Regarding the two cases with spinal HD,
one presented with prevertebral mass [Fig.11] and one with multifocal destructive osseous involvement [Fig12].
Fig. 11: Primary spinal lymphoma: MRI reveals a mass in the prevertebral space, extending from the level of T10 vertebra to the level of L2, in close contact with the anterior surface of T11-L1 vertebral bodies (outlines), appearing hyperintense on T2-W (a) and STIR (b) images and exhibiting lucid contrast enhancement on the post-contrast T1-WI (d) compared to the pre-contrast T1-WI (c). There is moderate edema at the anterior – inferior aspect of the T12 vertebral body better depicted on the T2-W (a) and STIR (b) images, with incipient bone erosion, but no contrast enhancement (d).
Observe the common imaging characteristics of the lesion with an inflammatory process, yet there was no evidence of spondylodiscitis.
Fig. 12: Primary multifocal spinal Hodgkin lymphoma: Sagittal STIR MR image (a) displays a diffusely homogeneous hyperintense C7 vertebral body (outline). There are also multiple lesions in the thoracic/thoracolumbar spine, as demonstrated on sagittal T1-W (b) and T2-W (c) images, with diffuse infiltration of the T10 and T11 vertebral bodies (b,asterisks) and presence of pathologic tissue extending in the adjacent posterior epidural space, effacing the corresponding subarachnoid space and causing moderate spinal cord compression (white arrows). There are also well-defined focal hypointense lesions within the T6 and L1 vertebral bodies (red arrows) and possible infiltration of the anterior-superior aspect of the T12 vertebral body (outlines).

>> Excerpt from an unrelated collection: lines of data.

(** The body of the loop for a valid source entry, once the entry of the
    destination exists. *)
Lemma cloned_share rs rd s Ts Td a k s1 Td1 ps pd q s2 :
  let va := a + Z.of_nat k * PGSIZE in
  let v := leaf (m_mem s) Ts va in
  let m1 := st64 (m_mem s1) (slot Ts va) (clear v PTE_W) in
  let m2 := st64 m1 (slot Td1 va) (clear v PTE_W) in
  cloned rs rd s Ts Td a k s1 Td1 →
  Ts !! (0, kidx 0 va) = Some ps → Td1 !! (0, kidx 0 va) = Some pd →
  has v PTE_V = true → PTE2PA v = q * PGSIZE → 0 < ref (m_kmem s) q → ¬ is_table Ts q → ¬ is_table Td1 q →
  incref_post q (set_mem m2 s1) s2 →
  cloned rs rd s Ts Td a (S k) s2 Td1.
Proof.
  intros va v m1 m2 C Hps Hpd Hv Hq Hrq Hqs Hqd (Hlk & Hk & Hm & _ & Hr).
  assert (0 <= clear v PTE_W < 2 ^ 64) as Hcb by (apply clear_bound; [apply leaf_bound|lia]).
  pose proof (c_src _ _ _ _ _ _ _ _ _ C) as Os. pose proof (c_dst _ _ _ _ _ _ _ _ _ C) as Od.
  pose proof (c_apart _ _ _ _ _ _ _ _ _ C) as Hap.
  destruct (store_apart _ _ _ _ _ _ _ _ _ Os Od Hap Hps Hcb) as (Os1 & Od1 & Ls1 & Ld1 & Hm1).
  fold m1 in Os1, Od1, Ls1, Ld1, Hm1.
  destruct (store_apart m1 (m_kmem s1) Td1 Ts rd rs va (clear v PTE_W) pd)
    as (Od2 & Os2 & Ld2 & Ls2 & Hm2); try done.
  { intros p H1 H2. by apply (Hap p). }
  fold m2 in Os2, Od2, Ls2, Ld2, Hm2. simpl in Hm, Hr, Hlk.
  assert (∀ T, ¬ is_table T q → ∀ p, is_table T p → ref (m_kmem s2) p = ref (m_kmem s1) p) as Htab.
  { intros T HT p Hp. rewrite Hr. destruct (Z.eqb_spec p q) as [->|]; done. }
  destruct C as [C1 C2 C3 C4 C5 C6 C7 C8 C9 C10 C11]. split; rewrite ?Hm; try done.
  - eapply pt_ok_ext; [| |exact Os2]; [done|]. by apply Htab.
  - eapply pt_ok_ext; [| |exact Od2]; [done|]. by apply Htab.
  - by rewrite Hlk.
  - intros p. rewrite Hr. cbn [maps]. fold va. fold v. unfold points_to. rewrite Hv, Hq. simpl.
    destruct (Z.eqb_spec p q) as [->|Hne].
    + rewrite Z.eqb_refl. simpl. destruct (C8 q) as [->|[]]; [left; lia|lia].
    + rewrite (proj2 (Z.eqb_neq _ _)) by lia. simpl. rewrite Z.add_0_r. apply C8.
  - intros x Hx Hxs Hxd. rewrite Hm2, Hm1 by done. by apply C9.
  - intros va'. rewrite Ls2, Ls1, shared_S; [|apply leaf_page|done]. fold va v.
    case_match; [done|]. apply C10.
  - intros va'. rewrite Ld2, Ld1, shared_S; [|apply leaf_page|done]. fold va v.
    case_match; [done|]. apply C11.
Qed.
(* ===== verification/UvmProps.v ===== *)
(** * A process to run the properties of user memory on

    A file system of finite lists of bytes, which satisfies what user memory
    relies on, and a process with one area of three pages, two of them present. *)

From Stdlib Require Import ZifyBool.
From S2P Require Import Prelude Riscv Mem Random Spinlock Kalloc Pagetable PtSpec PtRange PtFree PtProps Uvm UvmSpec UvmFault UvmCopy.

#[local] Opaque memset memmove st ld.

(** ** Files as lists of bytes *)

Abbreviation files := (gmap Z (list Z)).

Definition contents (s : ust files) (ip : Z) : list Z := default [] (u_k s !! ip).

Definition demo_readi (ip dst off n : Z) : M (ust files) Z :=
  let! d := gets (λ s, contents s ip) in
  let bs := take (Z.to_nat n) (drop (Z.to_nat off) d) in
  zoom (memory_op (λ m, put_bytes m dst bs)) ;;
  ret (Z.of_nat (length bs)).

#[export] Instance demo_inodes : InodeOps files := {|
  idup ip := ret ip; iput _ := ret tt; ilock _ := ret tt; iunlock _ := ret tt;
  begin_op := ret tt; end_op := ret tt;
  readi_kernel := demo_readi; writei_kernel _ _ _ n := ret n |}.

#[export] Program Instance demo_inode_laws : InodeLaws (K := files) := {|
  rest := unit; rest_of _ := tt; file_ready _ _ := True; file_held _ _ := True; file_data := contents |}.
Next Obligation. intros s s' ip Hk _. split_and!; try done. unfold contents. by rewrite Hk. Qed.
Next Obligation. intros ip s _. apply wp_ret. by split_and!. Qed.
Next Obligation. intros ip s _. apply wp_ret. by split_and!. Qed.
Next Obligation. intros ip s _. apply wp_ret. by split_and!. Qed.
Next Obligation.
  intros ip dst off n s _ Hoff Hn Hlen. unfold demo_readi. apply wp_bind, wp_gets, wp_bind, wp_zoom, wp_modify, wp_ret.
  assert (length (take (Z.to_nat n) (drop (Z.to_nat off) (contents s ip))) = Z.to_nat n) as El.
  { rewrite length_take, length_drop. lia. }
  rewrite El. split_and!; try done; [lia|]. intros a. simpl. rewrite put_bytes_ldb, El, Z2Nat.id by lia.
  destruct ((dst <=? a) && (a <? dst + n)) eqn:E; [|done]. f_equal.
  assert (Z.to_nat (a - dst) < Z.to_nat n)%nat as Hlt by lia.
  rewrite !nth_lookup, lookup_take_lt, lookup_drop by done.
  do 3 f_equal. lia.
Qed.

(** ** A process with one area of three pages at address 0, the third not present *)

#[local] Opaque demo_root demo_s1 demo_s2.

Definition demo_area : vma := mkVma true None 0 0 0 12288 PTE_RW MAP_PRIVATE.
Definition demo_vmas : gmap Z vma := {[ 0 := demo_area ]}.
Definition demo_uvm : uvm := mkUvm demo_root (Some 0 :: replicate 49 None) (Some 0).
Definition demo_ust : ust files := mkUst demo_s2 demo_vmas ∅.

Lemma demo_slot i j : slot_is demo_uvm i j → i = 0%nat ∧ j = 0.
Proof.
  unfold slot_is. destruct i as [|i]; [by intros [= ->]|].
  change (replicate 49 (@None Z) !! i = Some (Some j) → S i = 0%nat ∧ j = 0).
  intros [[=] _]%lookup_replicate.
Qed.

Lemma demo_areas_ok : areas_ok demo_vmas demo_uvm.
Proof.
  split.
  - reflexivity.
  - intros i j [-> ->]%demo_slot. split; [reflexivity|]. lia.
  - intros i i' j [-> _]%demo_slot [-> _]%demo_slot. done.
  - intros i j [-> ->]%demo_slot. change (vma_at demo_vmas 0) with demo_area. unfold no_wrap. cbn [demo_area v_start v_length]. lia.
  - intros i i' j j' [-> _]%demo_slot [-> _]%demo_slot. done.
Qed.

(** The pages a call of [pgt_allocmap] fills belong to their entries only. *)
Section Filled.
Context {LK : Linker}.

Lemma filled_entries root r s s' T a n va :
  a mod PGSIZE = 0 → filled root s (new_tree r) a n PTE_RW s' T →
  has (leaf (m_mem s') T va) PTE_V = true →
  ∃ i p, 0 <= i < Z.of_nat n ∧ same_page va (a + i * PGSIZE) = true ∧
    leaf (m_mem s') T va = mk_leaf (p * PGSIZE) PTE_RW ∧
    managed p ∧ ref (m_kmem s') p = 1 ∧ ¬ is_table T p.
Proof.
  intros Ha (G & Hok & Hout & Hin) HV. destruct (in_range a n va) eqn:E.
  2: { rewrite Hout, leaf_new in HV by done. done. }
  unfold in_range in E.
  destruct (Hin (va / PGSIZE - a / PGSIZE) ltac:(lia)) as (p & Ep & Hm & _ & Hr & Ht & _).
  assert (same_page va (a + (va / PGSIZE - a / PGSIZE) * PGSIZE) = true) as Hs.
  { unfold same_page. rewrite Z.div_add by lia. lia. }
  exists (va / PGSIZE - a / PGSIZE), p. split; [lia|]. split; [exact Hs|]. rewrite (leaf_page _ _ _ _ Hs).
  split; [exact Ep|]. split; [exact Hm|]. split; [exact Hr|exact Ht].
Qed.

Lemma filled_distinct root s s' T T' a :
  filled root s T a 2 PTE_RW s' T' →
  PTE2PA (leaf (m_mem s') T' (a + 0 * PGSIZE)) ≠ PTE2PA (leaf (m_mem s') T' (a + 1 * PGSIZE)).
Proof.
  intros (G & Hok & Hout & Hin). destruct (Hin 0 ltac:(lia)) as (p & Ep & Hm & Hr0 & Hr & Ht & _).
  destruct (Hin 1 ltac:(lia)) as (p' & Ep' & Hm' & _). pose proof (g_ref _ _ _ _ _ _ G p) as Hg.
  cbn [maps] in Hg. change (Z.of_nat 0) with 0 in Hg. change (Z.of_nat 1) with 1 in Hg.
  assert (0 <= PTE_RW < 1024) as Hf by done. rewrite Ep, Ep' in *.
  rewrite !mk_leaf_pa by first [exact Hf | by apply managed_paddr]. intros E. assert (p' = p) as -> by lia.
  rewrite !points_mk_leaf, Z.eqb_refl in Hg by first [exact Hf | exact Hm]. simpl in Hg.
  destruct Hg as [Hg|[_ Hg]]; [lia|by destruct Ht].
Qed.

Lemma filled_user {K} {IO : InodeOps K} {IL : InodeLaws} root r s0 (u : uvm) (s : ust K) T :
  filled root s0 (new_tree r) 0 2 PTE_RW (u_m s) T → root = pagetable u →
  kmem_ok (m_kmem (u_m s)) → lockable LK_KMEM (m_lk (u_m s)) → areas_ok (u_vmas s) u →
  (∀ i j, slot_is u i j → area_ok s (vma_at (u_vmas s) j)) → user_ok u T s.
Proof.
  intros F -> Hk Hl Ha Har. pose proof F as (G & Hok & _). assert (0 <= PTE_RW < 1024) as Hf by done.
  split; [exact Hok|exact Hk|exact Hl|exact Ha|exact Har|..].
  - intros va HV. destruct (filled_entries _ _ _ _ _ 0 2 va eq_refl F HV) as (i & p & _ & _ & E & Hm & Hr & Ht).
    exists p. rewrite E, mk_leaf_pa by first [exact Hf | by apply managed_paddr]. split_and!; try done; intros; lia.
  - intros va va' HV HV' Epa.
    destruct (filled_entries _ _ _ _ _ 0 2 va eq_refl F HV) as (i & p & Hi & Hs & _).
    destruct (filled_entries _ _ _ _ _ 0 2 va' eq_refl F HV') as (i' & p' & Hi' & Hs' & _).
    rewrite (leaf_page _ _ _ _ Hs), (leaf_page _ _ _ _ Hs') in Epa. pose proof (filled_distinct _ _ _ _ _ _ F) as Hd.
    assert (i = i') as ->.
    { assert (i = 0 ∨ i = 1) as [-> | ->] by lia; assert (i' = 0 ∨ i' = 1) as [-> | ->] by lia; congruence. }
    unfold same_page in *. lia.
Qed.

End Filled.

Lemma demo_user_ok : ∃ T, user_ok demo_uvm T demo_ust ∧
  filled demo_root demo_s1 (new_tree demo_root) 0 2 PTE_RW demo_s2 T.
Proof.
  destruct demo_s2_ok as (T & [Hk Hl] & F). exists T. split; [|exact F].
  apply (filled_user demo_root demo_root demo_s1 demo_uvm demo_ust T F eq_refl Hk Hl demo_areas_ok).
  intros i j [-> ->]%demo_slot. change (vma_at (u_vmas demo_ust) 0) with demo_area.
  unfold area_ok. simpl. lia.
Qed.

(** A state whose table of areas holds the area of the process, for the calls
    that do not touch memory. *)
Definition demo_ust0 : ust files := mkUst demo_machine demo_vmas ∅.

Lemma getfreevrange_correct_witness : ∃ r, getfreevrange demo_vmas demo_uvm 4096 = Some r ∧ found demo_vmas demo_uvm 4096 r.
Proof.
  apply (getfreevrange_correct demo_vmas demo_uvm); [|reflexivity|lia].
  intros i j [-> ->]%demo_slot. vm_compute. split; discriminate.
Defined.

Lemma uvm_map_correct_witness :
  wp (uvm_map demo_uvm 16384 4096 PTE_RW MAP_PRIVATE None 0 0)
     (λ ru s', map_area_post demo_uvm 16384 (mkVma true None 0 0 16384 4096 PTE_RW MAP_PRIVATE) demo_ust0 ru.1 ru.2 s')
     demo_ust0.
Proof.
  apply (uvm_map_correct demo_uvm 16384 4096 PTE_RW MAP_PRIVATE None 0 0 demo_ust0 demo_areas_ok); [apply demo_lockable|exact I|unfold no_wrap; lia].
Defined.

Lemma page_fault_correct_witness :
  (∃ T, wp (uvm_completemap demo_uvm 8192 PTE_W) (served demo_uvm 8192 PTE_W demo_ust T) demo_ust) ∧
  match uvm_completemap demo_uvm 8192 PTE_W demo_ust with Ok (r, _) => negb (r =? 0) | _ => false end = true.
Proof.
  split; [|vm_compute; reflexivity]. destruct demo_user_ok as (T & Hu & F). exists T.
  apply (page_fault_correct demo_uvm T 8192 PTE_W demo_ust Hu); [lia|intros _ _; exact eq_refl].
Defined.

Lemma copyout_correct_witness :
  ∃ T, wp (copyout demo_uvm 4094 [1; 2; 3; 4])
          (λ r s', if 4094 + Z.of_nat (length [1; 2; 3; 4]) <=? MAXVA
                   then copied_out demo_uvm 4094 [1; 2; 3; 4] demo_ust T r s' else r = -1 ∧ s' = demo_ust) demo_ust.
Proof.
  destruct demo_user_ok as (T & Hu & F). exists T.
  apply (copyout_correct demo_uvm T 4094 [1; 2; 3; 4] demo_ust Hu); simpl; lia.
Defined.

Lemma copyin_correct_witness :
  ∃ T, wp (copyin demo_uvm 4094 4) (λ rb s', copied_in demo_uvm 4094 4 demo_ust T rb.1 rb.2 s') demo_ust.
Proof.
  destruct demo_user_ok as (T & Hu & F). exists T.
  apply (copyin_correct demo_uvm T 4094 4 demo_ust Hu); lia.
Defined.

Lemma copyout_copyin_witness :
  wp (let! r := copyout demo_uvm 4094 [1; 2; 3; 4] in
      let! rb := copyin demo_uvm 4094 (Z.of_nat (length [1; 2; 3; 4])) in ret (r, rb))
     (λ x _, x.1 = 0 → x.2.1 = 0 → x.2.2 = [1; 2; 3; 4]) demo_ust.
Proof.
  destruct demo_user_ok as (T & Hu & F).
  apply (copyout_copyin demo_uvm T 4094 [1; 2; 3; 4] demo_ust Hu); [lia|simpl; lia|repeat constructor; lia|].
  intros i Hi. simpl in Hi. unfold ubyte.
  replace (uvm_va2vma (u_vmas demo_ust) demo_uvm (4094 + i)) with (Some 0); [eauto|].
  assert (i = 0 ∨ i = 1 ∨ i = 2 ∨ i = 3) as [-> | [-> | [-> | ->]]] by lia; vm_compute; reflexivity.
Defined.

Epidural/intradural infiltration was depicted in two NHL cases with available MRI [Fig.13].
Fig. 13: Intradural spinal lymphoma: Sagittal T2-W (a), STIR (b), T1-W (c) and contrast-enhanced T1-W (d) MR images show a well-defined solid, homogeneously enhancing mass within the thecal sac at the upper thoracic spine (asterisks). Note the associated severe spinal cord compression, mostly at the T6 level, better depicted on axial T2-W (e) and contrast-enhanced T1-W (f) sequences (arrows).
Most of spinal lymphomas lacked specific appearance and were in some cases initially misdiagnosed as metastatic carcinoma,
multiple myeloma and rarely as inflammatory disorder [Fig.14].
Fig. 14: Primary spinal lymphoma: Sagittal STIR MR images at different levels (a, b, c) reveal multiple increased signal foci in the vertebral bone-marrow (arrows/outlines). High signal of bone-marrow in the anterior and posterior corner of a vertebra (outlines) mimics seronegative spondyloarthitis. However, in this case, biopsy revealed primary NHL.